Sie verscheuchte den Gedanken, gab Hrhon einen unsanften Stoß in den Rücken und hetzte hinter ihm die Treppe hinunter.
Sie waren wieder im Balkonzimmer, dem vorletzten vor dem Quartier der Hornköpfe. Tally sah sich unschlüssig um. Einen Moment lang spielte sie mit dem Gedanken, sich einfach unter dem Bett zu verkriechen und die beiden Wagas hinter dem Vorhang zu postieren, aber sie verwarf die Idee so schnell wieder, wie sie ihr gekommen war. Es hatte keinen großen Sinn, Fallen zu stellen, wenn sie nicht einmal wußte, mit wie vielen Feinden sie zu rechnen hatten. Die Drachen waren groß genug, ein halbes Dutzend Reiter zu tragen - pro Tier. Aber es mochte ebensogut nur einer sein. Nein - sie mußten erst wissen, mit wem sie es überhaupt zu tun hatten, ehe sie überlegen konnten, wie sie vorgingen.
Aber das war leichter gesagt als getan; denn obgleich es mehrere Dutzend Kammern und Zimmer gab, waren die meisten davon leer, und auch die bewohnten Teile des Quartiers boten wenige Möglichkeiten, einen Menschen und zwei Wagas zu verbergen, sah man von so intelligenten Verstecken wie Kleiderschränken und Vorhängen ab, hinter denen die Neuankömmlinge garantiert sofort nachsehen würden. Sie hätten schon blind und vollkommen schwachsinnig zugleich sein müssen, um nicht zu bemerken, daß hier irgend etwas nicht so war, wie es sein sollte - ganz abgesehen davon, daß die beiden rechtmäßigen Bewohnerinnen des Turmes nicht da waren, mußte ihnen der zerstörte Spiegel oben auf der Plattform auffallen, noch bevor sie landeten. Tally verfluchte sich im Nachhinein für ihre eigene Unbeherrschtheit, den Spiegel zerschlagen zu haben. Aber jetzt war es zu spät, den Fehler wiedergutzumachen; ihnen blieben noch zehn Minuten, allerhöchstens.

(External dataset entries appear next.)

(* ===== verification/ProcActions.v ===== *)
(** * ProcActions: building the process sample, and the kill actions

    src/pages/processes.py, the loop of [refresh_process_list] over
    [psutil.process_iter] (lines 114-138) builds one row per process from
    [p.info]; any exception drops that process ([except Exception:
    pass]).  [sample_of_info] is that body: [None] is a dropped process.
    The [ProcSample] it returns is the input of the reconciler of
    [Reconcile].

    [kill_selected_processes] and [force_kill_selected] (lines 181-189)
    collect the checked pids, in store order, and ask for confirmation
    ([confirm_kill], lines 191-211); on Yes each pid is signalled with
    [os.kill], falling back to [pkexec kill -SIG PID] on
    [PermissionError], and the list is refreshed.  [send_signal] (lines
    213-224) does the same without a dialog and without the refresh.  The
    outcome of [os.kill] and of [pkexec] for each pid is an input
    ([kill_outcome]); the commands run are outputs. *)

From stdpp Require Import base list gmap strings.
From Stdlib Require Import String ZArith NArith Lia.
From S2P Require Import Prelude PyStr Rows Filter Modifier Selection Reconcile Helpers Icons.
From Stdlib Require QArith_base.

Local Open Scope string_scope.

(** [p.info] with the attributes asked for on line 114; [None] is the
    value psutil puts for an attribute it cannot read. *)
Record PsInfo := mkPsInfo {
  i_pid : Z;
  i_name : option string;
  i_cpu : option QArith_base.Q;
  i_mem : option QArith_base.Q;
  i_threads : option Z;
  i_status : option string;
  i_user : option string;
  i_cmdline : option (list string);
  i_io : option (Z * Z);
  i_exe : option string
}.

(** [x or d] on an optional string. *)
Definition or_str (o : option string) (d : string) : string :=
  match o with Some s => if String.eqb s "" then d else s | None => d end.

(** Words joined by a space ([" ".join]). *)
Fixpoint join_space (ws : list string) : string :=
  match ws with
  | [] => ""
  | [w] => w
  | w :: ws' => w ++ " " ++ join_space ws'
  end.

(** Lines 116-136: the sample of one process, [None] when the body
    raises. *)
Definition sample_of_info (mapping : gmap string string) (i : PsInfo) : option ProcSample :=
  let cmd := or_str (Some (join_space (default [] (i_cmdline i)))) (or_str (i_name i) "") in
  let read_b := match i_io i with Some (r, _) => r | None => 0%Z end in
  let write_b := match i_io i with Some (_, w) => w | None => 0%Z end in
  let pid := i_pid i in
  let name := or_str (i_name i) "<unknown>" in
  match icon_for_process mapping (mkIconInfo (i_exe i) (i_cmdline i) (i_name i)) with
  | None => None
  | Some icon_name =>
      let icon_name_for_store := default "" icon_name in
      match human_readable_size read_b, human_readable_size write_b with
      | Some read_str, Some write_str =>
          Some (mkSample pid icon_name_for_store name
                  (default (QArith_base.inject_Z 0) (i_cpu i)) (default (QArith_base.inject_Z 0) (i_mem i))
                  (default 0%Z (i_threads i)) (or_str (i_status i) "") (or_str (i_user i) "")
                  cmd read_str write_str)
      | _, _ => None
      end
  end.

(** Lines 113-138: the sample the reconciler merges. *)
Definition process_sample (mapping : gmap string string) (infos : list PsInfo) : list ProcSample :=
  omap (sample_of_info mapping) infos.

(** [signal.SIGTERM] and [signal.SIGKILL]. *)
Definition SIGTERM : N := 15.
Definition SIGKILL : N := 9.

(** The confirmation dialog of [confirm_kill] (line 195) and what it
    kills. *)
Record KillRequest := mkKill {
  kill_pids : list Z;
  kill_sig : N;
  kill_text : string
}.

Definition confirm_kill (pids : list Z) (sig : N) (title : string) : KillRequest :=
  mkKill pids sig (title ++ " " ++ py_str_N (N.of_nat (length pids)) ++ " process(es)?").

(** Lines 181-184. *)
Definition kill_selected_processes (st : ProcPage) : option KillRequest :=
  match checked_pids st with
  | [] => None
  | pids => Some (confirm_kill pids SIGTERM "Kill")
  end.

(** Lines 186-189. *)
Definition force_kill_selected (st : ProcPage) : option KillRequest :=
  match checked_pids st with
  | [] => None
  | pids => Some (confirm_kill pids SIGKILL "FORCE KILL (SIGKILL)")
  end.

(** What [os.kill(p, sig)] does. *)
Inductive KillOutcome :=
| KillDone
| KillPermissionError
| KillOtherError.

(** [pkexec kill -SIG PID] (lines 204, 220). *)
Definition pkexec_kill (sig : N) (p : Z) : list string :=
  ["pkexec"; "kill"; "-" ++ py_str_N sig; py_str_Z p].

(** The loop of lines 199-208 (and 214-224): the commands run through
    [pkexec], for the pids whose [os.kill] raised [PermissionError]. *)
Definition kill_commands (kill_outcome : Z -> KillOutcome) (sig : N) (pids : list Z) : list (list string) :=
  omap (fun p => match kill_outcome p with
                 | KillPermissionError => Some (pkexec_kill sig p)
                 | _ => None
                 end) pids.

(** [resp] of [confirm_kill] (lines 196-209): the [pkexec] commands, and
    whether the list is refreshed. *)
Definition confirm_kill_response (req : KillRequest) (yes : bool) (kill_outcome : Z -> KillOutcome)
  : list (list string) * bool :=
  if yes then (kill_commands kill_outcome (kill_sig req) (kill_pids req), true) else ([], false).

(** [send_signal] (lines 213-224). *)
Definition send_signal (st : ProcPage) (sig : N) (kill_outcome : Z -> KillOutcome) : list (list string) :=
  kill_commands kill_outcome sig (checked_pids st).

(** [signal.SIGSTOP] and [signal.SIGCONT] on Linux. *)
Definition SIGSTOP : N := 19.
Definition SIGCONT : N := 18.

(** The "Suspend Selected" and "Resume Selected" buttons (lines 69-70). *)
Definition suspend_selected (st : ProcPage) (kill_outcome : Z -> KillOutcome) : list (list string) :=
  send_signal st SIGSTOP kill_outcome.
Definition resume_selected (st : ProcPage) (kill_outcome : Z -> KillOutcome) : list (list string) :=
  send_signal st SIGCONT kill_outcome.

(** ** Lemmas *)

(** Every command run through [pkexec] kills one of the given pids with
    the given signal. *)
Lemma kill_commands_targets (kill_outcome : Z -> KillOutcome) (sig : N) (pids : list Z) :
  Forall (fun cmd => exists p, p ∈ pids /\ kill_outcome p = KillPermissionError /\ cmd = pkexec_kill sig p)
         (kill_commands kill_outcome sig pids).
Proof.
  induction pids as [|p pids IH]; [constructor|]. unfold kill_commands. rewrite omap_cons_eq.
  assert (Hw : Forall (fun cmd => exists q, q ∈ p :: pids /\ kill_outcome q = KillPermissionError /\
                                            cmd = pkexec_kill sig q) (kill_commands kill_outcome sig pids)).
  { eapply Forall_impl; [exact IH|]. intros cmd (q & Hq & Ho & ->). exists q. split_and!; [by right | done..]. }
  destruct (kill_outcome p) eqn:E; try exact Hw.
  constructor; [|exact Hw]. exists p. split_and!; [by left | done..].
Qed.

Lemma sample_of_info_pid (mapping : gmap string string) (i : PsInfo) (s : ProcSample) :
  sample_of_info mapping i = Some s -> s_pid s = i_pid i /\ s_name s <> "".
Proof.
  unfold sample_of_info, or_str. intros H. repeat case_match; simplify_eq; simpl; split; try done.
  all: by apply String.eqb_neq.
Qed.

(** Checked rows hidden by the search filter are killed too.  A
    shift-click on the second visible row of [hidden_row_page] paints the
    hidden "zsh" row between anchor and target; "Kill" then asks "Kill 3
    process(es)?" and signals all three pids, escalating through [pkexec]
    for the one it may not signal. *)
Example kill_after_filtered_range :
  let st1 := fst (on_process_tree_click hidden_row_page shift_held 1100 (Some (1, 0))) in
  filter_view (proc_visible_func (query st1)) (store st1) = [0; 2] /\
  option_map kill_pids (kill_selected_processes st1) = Some [10; 11; 12]%Z /\
  option_map kill_text (kill_selected_processes st1) = Some "Kill 3 process(es)?" /\
  option_map (fun req => confirm_kill_response req true
                            (fun p => if (p =? 11)%Z then KillPermissionError else KillDone))
             (kill_selected_processes st1) =
    Some ([["pkexec"; "kill"; "-15"; "11"]], true).
Proof. vm_compute. split_and!; reflexivity. Qed.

Tally warf einen raschen, nervösen Blick zur Tür, schob das Schwert in den Gürtel zurück, das sie ganz instinktiv gezogen hatte, und schlug den schweren Samtvorhang zur Seite, der den Durchgang zum Balkon verbarg. Der Wind schlug ihr wie eine eisige Kralle ins Gesicht und ließ sie blinzeln. Jetzt, mitten in der Nacht, wirkte das Innere des Turmes wie ein bodenloser Schlund, der nur darauf wartete, daß sie ihm zu nahe kam und an dessen Grund etwas namenlos Böses, Körperloses lauerte.